Cancer treatment plans and medications can be extremely difficult on patients mentally, physically and financially. What are oncologists saying you need to know?
The New York Times reports on oncologists’ opinions on cancer pharmaceuticals and treatment options. Some expert oncologists are offering a way for patients to compare medicines. This comparison includes the physical as well as financial costs.
Recently, the nation’s leading oncology society unveiled a new way for doctors and patients to evaluate different treatments. This is a method that that pointedly includes a medicine’s cost as well as its effectiveness and side effects.
“The release by the American Society of Clinical Oncology of what it calls its ‘value framework’ is part of a change in thinking among doctors, who once largely chose drugs based on their medical attributes alone. The major cardiology societies for instance, are also now starting to factor cost into their evaluation of drugs,” according to The Times.
The report said the price of new cancer drugs now averaged about $10,000 a month, and some cost $30,000 a month, this can mean prohibitive co-payments even for some patients with good insurance. Many cancer patients are having severe financial problems, even bankruptcy in a number of cases.
The report’s value framework envisions considering two costs: the out-of-pocket costs for the patient and the overall cost of a medicinal drug to the health system.

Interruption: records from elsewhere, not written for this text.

(** The name [FileComponent] makes of any text is one ordinary element of a path.
    It has at most 160 bytes, all of them letters, digits, dots, dashes and underscores,
    and begins and ends with a letter or digit; so it is never empty, never [.] or [..],
    and holds no separator, with or without an extension appended.  A name it made is
    left as it is. *)
Theorem FileComponent_is_a_component value ext :
  Forall is_plain (chars ext) ->
  let out := FileComponent value in
  Forall is_plain (chars out) /\ (String.length out <= 160)%nat /\
  (exists a b, head (chars out) = Some a /\ last (chars out) = Some b /\ plain_letter a = true /\ plain_letter b = true) /\
  component (out +:+ ext) /\ FileComponent out = out.
Proof.
  intros Hext. cbn zeta. set (out := FileComponent value).
  assert (Forall is_plain (chars out) /\ (String.length out <= 160)%nat /\ out <> "" /\
    (forall a, head (chars out) = Some a \/ last (chars out) = Some a -> mark a = false)) as (Hp & Hl & Hne & Hm).
  { subst out. unfold FileComponent. destruct (component_bytes_plain (String.length value) 160 value) as [Hp Hl].
    destruct (trim_marks_spec _ _ Hp) as (Hp' & Hl' & Hm). destruct (String.eqb_spec (trim_marks (component_bytes (String.length value) 160 value)) "") as [|Hne].
    - split; [by repeat constructor|]. split; [cbn; lia|]. split; [done|]. by intros a [[= <-]|[= <-]].
    - split; [done|]. split; [rewrite <- chars_length; lia|done]. }
  split; [done|]. split; [done|]. split; [|split].
  - destruct (head (chars out)) as [a|] eqn:Ea; [|by destruct out]. destruct (last (chars out)) as [b|] eqn:Eb; [|apply last_None in Eb; by destruct out].
    exists a, b. rewrite Forall_forall in Hp. split; [done|]. split; [done|].
    split; (apply plain_mark; [apply Hp|by apply Hm; auto]); [destruct out; [done|]; injection Ea as <-; by left|by apply last_Some_elem_of].
  - assert (chars (out +:+ ext) = chars out ++ chars ext)%list as Happ.
    { clear. induction out as [|a s IH]; [done|]. change (a :: chars (s +:+ ext) = a :: chars s ++ chars ext)%list. by rewrite IH. }
    destruct out as [|a s] eqn:Eo; [done|]. assert (mark a = false) as Ha by (apply Hm; by left).
    split; [apply plain_single; rewrite Happ; by apply Forall_app|].
    split; [done|]. split; intros E; change (String a (s +:+ ext) = ".") in E || change (String a (s +:+ ext) = "..") in E; by injection E as -> _.
  - unfold FileComponent at 1. rewrite component_bytes_same, trim_marks_none by (done || lia). by destruct (String.eqb_spec out "").
Qed.

Lemma FileComponent_is_a_component_witness : component (FileComponent "../front door-t7-1700000000000" +:+ ".jpg").
Proof. apply (FileComponent_is_a_component "../front door-t7-1700000000000" ".jpg"). by repeat constructor. Defined.
Lemma update_end_grouped now e t db db' :
  t <> zero_time -> (forall r, events db !! e = Some r -> e_end r <= t) ->
  UpdateEventEndTime now e t db = Ok db' -> grouped db -> grouped db'.
Proof.
  intros Ht0 Ht H [W Hsane Hc Hl]. destruct (update_end_wf now e t db W) as (? & E & W').
  assert (x = db') as -> by congruence. clear E.
  unfold UpdateEventEndTime in H. cbv zeta in H. set (db1 := set_events _ db) in *.
  assert (sane (events db1)) as Hsane1.
  { intros x r Hr. subst db1. tables. apply lookup_alter_Some in Hr as [(-> & r0 & Hr0 & ->)|[_ Hr]];
      [|by eapply Hsane].
    intros t' [= <-]. split; [done|]. specialize (Ht _ Hr0). apply Hsane, sane_row_end in Hr0. simpl. lia. }
  pose proof (grow_connected e t db Ht Hc : connected db1) as Hc1.
  assert (forall x, groupable (events db1) x -> is_Some (links db !! x)) as Hl1.
  { intros x (r & Hr & Hk). subst db1. tables.
    apply lookup_alter_Some in Hr as [(-> & r0 & Hr0 & ->)|[_ Hr]]; apply Hl; eexists; eauto. }
  pose proof (alter_event_wf nobody nobody db e (set_end_time t) (fun r => conj eq_refl eq_refl) W) as W1.
  change (links db1) with (links db) in H.
  destruct (links db !! e) as [id|] eqn:Hle; cbn [default] in H; simpl in H.
  - case_bool_decide; [simplify_eq; by split|].
    assert (wf_upto (fun x => x = id) (fun x => x = id) db1) as W2
      by (eapply wf_upto_weaken, W1; [intros x [[]|?]; congruence|intros x []]).
    destruct (reconcile_reopen_connected _ _ _ _ W2 Hsane1 Hc1 H) as [Hc' He'].
    apply (reconcile_reopen_evolved nobody) in H as (f & Hf & _);
      [|by eapply wf_links_live|by eapply (wf_link_activity _ _ _ W2)].
    split; [done|by rewrite He'|done|]. intros x. rewrite He', (folded_links _ _ _ Hf), fmap_is_Some. apply Hl1.
  - simplify_eq. by split.
Qed.

Lemma answered_connected e t who db : connected db -> connected (UpdateEventAnswered e t who db).
Proof.
  intros Hc id x y Hx Hy. unfold UpdateEventAnswered in *. tables.
  enough (forall x y, rtc (hop (events db) (in_activity db id)) x y ->
    rtc (hop (events (UpdateEventAnswered e t who db)) (in_activity db id)) x y) as Hm by (by apply Hm, Hc).
  clear x y Hx Hy. intros x y. induction 1 as [|x y z (Hx & Hy & r & s & Hr & Hs & Hn) _ IH]; [done|].
  eapply rtc_l; [|done]. split_and!; [done..|]. unfold UpdateEventAnswered. tables.
  set (g := fun r => match e_answered_at r with Some _ => r | None => set_answered t who r end).
  assert (forall x r, events db !! x = Some r -> exists r', alter g e (events db) !! x = Some r' /\
    e_camera r' = e_camera r /\ e_timestamp r' = e_timestamp r /\ e_end r' = e_end r) as Hg.
  { intros x' r' Hr'. destruct (decide (e = x')) as [->|].
    - exists (g r'). rewrite lookup_alter_eq, Hr'. subst g. simpl. by destruct (e_answered_at r').
    - exists r'. by rewrite lookup_alter_ne. }
  destruct (Hg _ _ Hr) as (r' & Hr' & Hcr & Htr & Her), (Hg _ _ Hs) as (s' & Hs' & Hcs & Hts & Hes).
  exists r', s'. split_and!; [done..|]. destruct Hn as (? & ? & ?). split_and!; [congruence|lia|lia].
Qed.

Lemma answered_grouped e t who db : grouped db -> grouped (UpdateEventAnswered e t who db).
Proof.
  intros [W Hsane Hc Hl]. split; [by apply answered_wf| |by apply answered_connected|].
  - intros x r Hr. unfold UpdateEventAnswered in Hr. tables.
    apply lookup_alter_Some in Hr as [(-> & r0 & Hr0 & ->)|[_ Hr]]; [|by eapply Hsane].
    specialize (Hsane _ _ Hr0). by destruct (e_answered_at r0).
  - intros x (r & Hr & Hk). unfold UpdateEventAnswered in *. tables.
    apply lookup_alter_Some in Hr as [(-> & r0 & Hr0 & ->)|[_ Hr]]; apply Hl; [exists r0|by exists r].
    split; [done|]. by destruct (e_answered_at r0).
Qed.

The Times explains, “Evaluating the latter cost would put doctors in the role of being stewards of societal resources. That is somewhat of a controversial role for doctors, since it might conflict with their duty to the patient in front of them. But the oncology society said it did not see those roles as being in conflict.”
Many of the sample valuations presented by the cancer society were a far cry from flattering for the drugs involved in the research.
Eli Lilly’s Alimta for that same use of Avastin for chemotherapy (which costs almost $12,000 per month, but this did benefit patients) had a net heath advantage of zero with a cost exceeding $9,000 a month compared to about $800 a month for the drugs it was compared to in the clinical trial.
A representative for Lilly said the trial scrutinized by the oncology society understated Alimta’s effectiveness because it covered a broad population, whereas Alimta is approved for only one type of lung cancer.
Avastin was actually the first drug to help lung cancer patients live longer than a year, and that the choice of treatments for life-threatening diseases was complex and personal.
The report was published by the Journal of Clinical Oncology. The outline for the report is more a proposed methodology that will now be open for public comment. Experts are saying it will take time to input the data on the effectiveness, side effects and costs of each drug, and convert it to a system that can be utilized on computers and cell phones.
Dr. Lee N. Newcomer, senior vice president for oncology at UnitedHealthcare, the big insurance company, and a member of the task force that developed the framework, said, “It allows the patient and the doctor to at least talk through the issues. Before, the information wasn’t there.”